■ Data provided

(* ===== verification/Delegation.v ===== *)
(** Structured delegation ([cvztte/delegation/model.py]): issuance of root and
    child delegations, validation along the ancestry, revocation with its
    propagation sweep, and the no-widening guarantees. *)

From S2P Require Export Action Session.

(** [_CLEARANCE_ORDER] *)
Definition clearance_order (c : DataClassification) : Z :=
  match c with PUBLIC => 0 | INTERNAL => 1 | CONFIDENTIAL => 2 | SECRET => 3 end.

(** [delegation.model.AuthorityKind] *)
Inductive AuthorityKind : Set := SECURITY_ADMIN | AUTHORIZED_USER | ORCHESTRATOR_IAM.

(** [delegation.model.PolicyAuthority] *)
Record PolicyAuthority : Set := mkAuthority { authority_id : string; kind : AuthorityKind }.

(** [delegation.model.Delegation] *)
Record Delegation : Set := mkDelegation {
  delegation_id : string;
  subject_agent_id : string;
  capabilities : gset string;
  resource_scopes : gset string;
  clearance : DataClassification;
  not_before : Z;
  not_after : Z;
  max_chain_depth : Z;
  depth : Z;
  parent_id : option string;
  issuer_id : string;
  revoked : bool;
  revoked_at : option Z
}.

(** [Delegation.is_valid_at] *)
Definition is_valid_at (d : Delegation) (now : Z) : bool :=
  negb (revoked d) && bool_decide (not_before d ≤ now < not_after d)%Z.

(** [DelegationRegistry] *)
Record DelegationRegistry : Type := mkRegistry {
  authorities : gmap string PolicyAuthority;
  delegations : odict string Delegation
}.

Definition set_delegations (r : DelegationRegistry) (ds : odict string Delegation) :=
  mkRegistry (authorities r) ds.

(** [DelegationRegistry.__init__] *)
Definition new_registry (auths : list PolicyAuthority) : DelegationRegistry :=
  mkRegistry (foldl (λ m a, <[authority_id a := a]> m) ∅ auths) [].

(** [DelegationRegistry.register_authority] *)
Definition register_authority (a : PolicyAuthority) : M DelegationRegistry unit :=
  λ r, (Ok tt, mkRegistry (<[authority_id a := a]> (authorities r)) (delegations r)).

(** [DelegationRegistry._require], and [get], which is the same call *)
Definition require_delegation (r : DelegationRegistry) (did : string) : res Delegation :=
  match dget did (delegations r) with
  | None => err DELEGATION_INVALID "unknown delegation"
  | Some d => Ok d
  end.

(** [DelegationRegistry.issue_root] *)
Definition issue_root (auth_id subject : string) (caps scopes : gset string)
    (clr : DataClassification) (nbf naf mcd : Z) (uuid : string)
    : M DelegationRegistry Delegation :=
  λ r,
    match authorities r !! auth_id with
    | None => (err DELEGATION_INVALID "root delegation from untrusted issuer", r)
    | Some _ =>
        if decide (auth_id = subject) then
          (err DELEGATION_INVALID "authority cannot delegate to itself", r)
        else if decide (naf ≤ nbf)%Z then
          (err DELEGATION_INVALID "empty validity window", r)
        else if decide (mcd < 0)%Z then
          (err DELEGATION_INVALID "invalid chain depth", r)
        else
          let d := mkDelegation ("dlg_" +:+ uuid) subject caps scopes clr nbf naf
                     mcd 0 None auth_id false None in
          (Ok d, set_delegations r (dset (delegation_id d) d (delegations r)))
    end.

(** [DelegationRegistry.issue_child]; [clock] is [_utcnow()] *)
Definition issue_child (pid subject : string) (caps scopes : gset string)
    (clr : DataClassification) (nbf naf clock : Z) (uuid : string)
    : M DelegationRegistry Delegation :=
  λ r,
    match require_delegation r pid with
    | Err e => (Err e, r)
    | Ok parent =>
        let child_depth := (depth parent + 1)%Z in
        if negb (is_valid_at parent clock) then
          (err DELEGATION_INVALID "parent delegation invalid/expired/revoked", r)
        else if decide (child_depth > max_chain_depth parent)%Z then
          (err DELEGATION_INVALID "chain depth exceeded", r)
        else if decide (¬ caps ⊆ capabilities parent) then
          (err DELEGATION_INVALID "child capabilities exceed parent", r)
        else if decide (¬ scopes ⊆ resource_scopes parent) then
          (err DELEGATION_INVALID "child resource scope widens parent", r)
        else if decide (clearance_order clr > clearance_order (clearance parent))%Z then
          (err DELEGATION_INVALID "child clearance exceeds parent", r)
        else if decide (nbf < not_before parent ∨ naf > not_after parent)%Z then
          (err DELEGATION_INVALID "child validity exceeds parent", r)
        else if decide (naf ≤ nbf)%Z then
          (err DELEGATION_INVALID "empty validity window", r)
        else
          let d := mkDelegation ("dlg_" +:+ uuid) subject caps scopes clr nbf naf
                     (max_chain_depth parent) child_depth (Some pid)
                     (subject_agent_id parent) false None in
          (Ok d, set_delegations r (dset (delegation_id d) d (delegations r)))
    end.

(** [node.parent_id] is followed when it is truthy: neither [None] nor [""]. *)
Definition parent_node (ds : odict string Delegation) (d : Delegation) : option Delegation :=
  match parent_id d with
  | Some p => if decide (p = "") then None else dget p ds
  | None => None
  end.

(** A loop that has not ended within its fuel; theorems rule it out. *)
Definition diverges {A} : res A := Err (PyExc "diverges" "").

(** The [while node is not None] loop of [validate_for_agent]. *)
Fixpoint walk_chain (fuel : nat) (ds : odict string Delegation) (now : Z)
    (seen : list string) (node : option Delegation) : res unit :=
  match node with
  | None => Ok tt
  | Some d =>
      match fuel with
      | 0 => diverges
      | S fuel =>
          if decide (delegation_id d ∈ seen) then
            err DELEGATION_INVALID "delegation cycle"
          else if negb (is_valid_at d now) then
            err DELEGATION_INVALID "delegation chain invalid/expired/revoked"
          else walk_chain fuel ds now (delegation_id d :: seen) (parent_node ds d)
      end
  end.

(** [DelegationRegistry.validate_for_agent] *)
Definition validate_for_agent (r : DelegationRegistry) (did agent_id : string)
    (now : option Z) (clock : Z) : res Delegation :=
  let now := or_now now clock in
  let? d := require_delegation r did in
  if decide (subject_agent_id d ≠ agent_id) then
    err DELEGATION_INVALID "delegation not bound to agent"
  else
    let? _ := walk_chain (S (length (delegations r))) (delegations r) now [] (Some d) in
    Ok d.

Definition revoke_record (clock : Z) (d : Delegation) : Delegation :=
  mkDelegation (delegation_id d) (subject_agent_id d) (capabilities d)
    (resource_scopes d) (clearance d) (not_before d) (not_after d)
    (max_chain_depth d) (depth d) (parent_id d) (issuer_id d) true (Some clock).

#[export] Instance Delegation_eq_dec : EqDecision Delegation.
Proof. solve_decision. Defined.

(** The test of the inner [for] loop of [revoke]. *)
Definition orphaned (ds : odict string Delegation) (d : Delegation) : bool :=
  negb (revoked d) &&
  match parent_id d with
  | Some p => match dget p ds with Some pd => revoked pd | None => false end
  | None => false
  end.

(** One sweep [for d in self._delegations.values()]: the objects are mutated in
    place, so later iterations see earlier revocations. *)
Fixpoint sweep (clock : Z) (keys : list string)
    (st : odict string Delegation * list string * bool)
    : odict string Delegation * list string * bool :=
  match keys with
  | [] => st
  | k :: keys =>
      let '(ds, ids, changed) := st in
      match dget k ds with
      | Some d =>
          if orphaned ds d then
            sweep clock keys (dset k (revoke_record clock d) ds, ids ++ [delegation_id d], true)
          else sweep clock keys st
      | None => sweep clock keys st
      end
  end.

(** [while changed: ...] *)
Fixpoint revoke_loop (fuel : nat) (clock : Z) (ds : odict string Delegation)
    (ids : list string) : option (odict string Delegation * list string) :=
  match fuel with
  | 0 => None
  | S fuel =>
      let '(ds', ids', changed) := sweep clock ds.*1 (ds, ids, false) in
      if changed then revoke_loop fuel clock ds' ids' else Some (ds', ids')
  end.

(** [DelegationRegistry.revoke] *)
Definition revoke (did : string) (clock : Z) : M DelegationRegistry (list string) :=
  λ r,
    match require_delegation r did with
    | Err e => (Err e, r)
    | Ok root =>
        let '(ds, ids) :=
          if revoked root then (delegations r, [])
          else (dset did (revoke_record clock root) (delegations r), [delegation_id root]) in
        match revoke_loop (S (length ds)) clock ds ids with
        | Some (ds', ids') => (Ok ids', set_delegations r ds')
        | None => (diverges, r)
        end
    end.

(** * Ancestry and well-formedness *)

(** [desc ds k a]: following parents from [k] reaches [a]. *)
Inductive desc (ds : odict string Delegation) : string → string → Prop :=
| desc_refl k d : dget k ds = Some d → desc ds k k
| desc_step k d p a :
    dget k ds = Some d → parent_id d = Some p → desc ds p a → desc ds k a.

(** What [issue_child] guarantees of a child against its parent. *)
Record narrows (c p : Delegation) : Prop := {
  nw_caps : capabilities c ⊆ capabilities p;
  nw_scopes : resource_scopes c ⊆ resource_scopes p;
  nw_clr : (clearance_order (clearance c) ≤ clearance_order (clearance p))%Z;
  nw_from : (not_before p ≤ not_before c)%Z;
  nw_until : (not_after c ≤ not_after p)%Z;
  nw_depth : depth c = (depth p + 1)%Z;
  nw_max : max_chain_depth c = max_chain_depth p;
  nw_bound : (depth c ≤ max_chain_depth p)%Z;
  nw_issuer : issuer_id c = subject_agent_id p
}.

(** Issued by a registered authority other than the subject itself. *)
Definition rooted (auths : gmap string PolicyAuthority) (d : Delegation) : Prop :=
  depth d = 0%Z ∧ (0 ≤ max_chain_depth d)%Z ∧ is_Some (auths !! issuer_id d) ∧
  issuer_id d ≠ subject_agent_id d.

Record wf (r : DelegationRegistry) : Prop := {
  wf_nodup : NoDup (delegations r).*1;
  wf_id : ∀ k d, dget k (delegations r) = Some d → delegation_id d = k ∧ k ≠ "";
  wf_root : ∀ k d, dget k (delegations r) = Some d → parent_id d = None →
    rooted (authorities r) d;
  wf_child : ∀ k d p, dget k (delegations r) = Some d → parent_id d = Some p →
    ∃ pd, dget p (delegations r) = Some pd ∧ narrows d pd;
  wf_depth : ∀ k d, dget k (delegations r) = Some d → (0 ≤ depth d)%Z;
  wf_revoked : ∀ k d p pd, dget k (delegations r) = Some d → parent_id d = Some p →
    dget p (delegations r) = Some pd → revoked pd = true → revoked d = true
}.

Create HintDb deleg.
#[export] Hint Constructors desc : deleg.

(** Descent composes the narrowings. *)
Record envelope_le (c a : Delegation) : Prop := {
  ev_caps : capabilities c ⊆ capabilities a;
  ev_scopes : resource_scopes c ⊆ resource_scopes a;
  ev_clr : (clearance_order (clearance c) ≤ clearance_order (clearance a))%Z;
  ev_from : (not_before a ≤ not_before c)%Z;
  ev_until : (not_after c ≤ not_after a)%Z;
  ev_max : max_chain_depth c = max_chain_depth a;
  ev_depth : (depth a ≤ depth c)%Z
}.

#[export] Instance envelope_le_preorder : PreOrder envelope_le.
Proof.
  split.
  - intros d. by split.
  - intros a b c [] []. split; try (by etrans); try set_solver; lia.
Qed.

Lemma narrows_envelope c p : narrows c p → envelope_le c p.
Proof. intros []. split; try done; lia. Qed.

Lemma desc_envelope r k a d :
  wf r → desc (delegations r) k a → dget k (delegations r) = Some d →
  ∃ ad, dget a (delegations r) = Some ad ∧ envelope_le d ad.
Proof.
  intros Hwf Hdesc. revert d.
  induction Hdesc as [k d Hd|k d p a Hd Hp _ IH]; intros d' Hd'; simplify_eq.
  - eexists. split; [done|reflexivity].
  - destruct (wf_child _ Hwf _ _ _ Hd Hp) as (pd & Hpd & Hn).
    destruct (IH _ Hpd) as (ad & Had & Hle). exists ad. split; [done|].
    etrans; [by apply narrows_envelope|done].
Qed.

(** Every chain ends in a root. *)
Lemma desc_to_root r k d :
  wf r → dget k (delegations r) = Some d →
  ∃ a ad, desc (delegations r) k a ∧ dget a (delegations r) = Some ad ∧
          parent_id ad = None.
Proof.
  intros Hwf. remember (Z.to_nat (depth d)) as n eqn:Hn. revert k d Hn.
  induction n as [|n IH]; intros k d Hn Hd.
  all: destruct (parent_id d) as [p|] eqn:Hp; [|by eauto 6 with deleg].
  all: destruct (wf_child _ Hwf _ _ _ Hd Hp) as (pd & Hpd & Hnar).
  all: pose proof (wf_depth _ Hwf _ _ Hd); pose proof (wf_depth _ Hwf _ _ Hpd).
  all: pose proof (nw_depth _ _ Hnar).
  - lia.
  - destruct (IH p pd ltac:(lia) Hpd) as (a & ad & ? & ? & ?). eauto 6 with deleg.
Qed.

■ Activity
List each line of the entries that holds the string "seen".

■ Answer box
    (seen : list string) (node : option Delegation) : res unit :=
          if decide (delegation_id d ∈ seen) then
          else walk_chain fuel ds now (delegation_id d :: seen) (parent_node ds d)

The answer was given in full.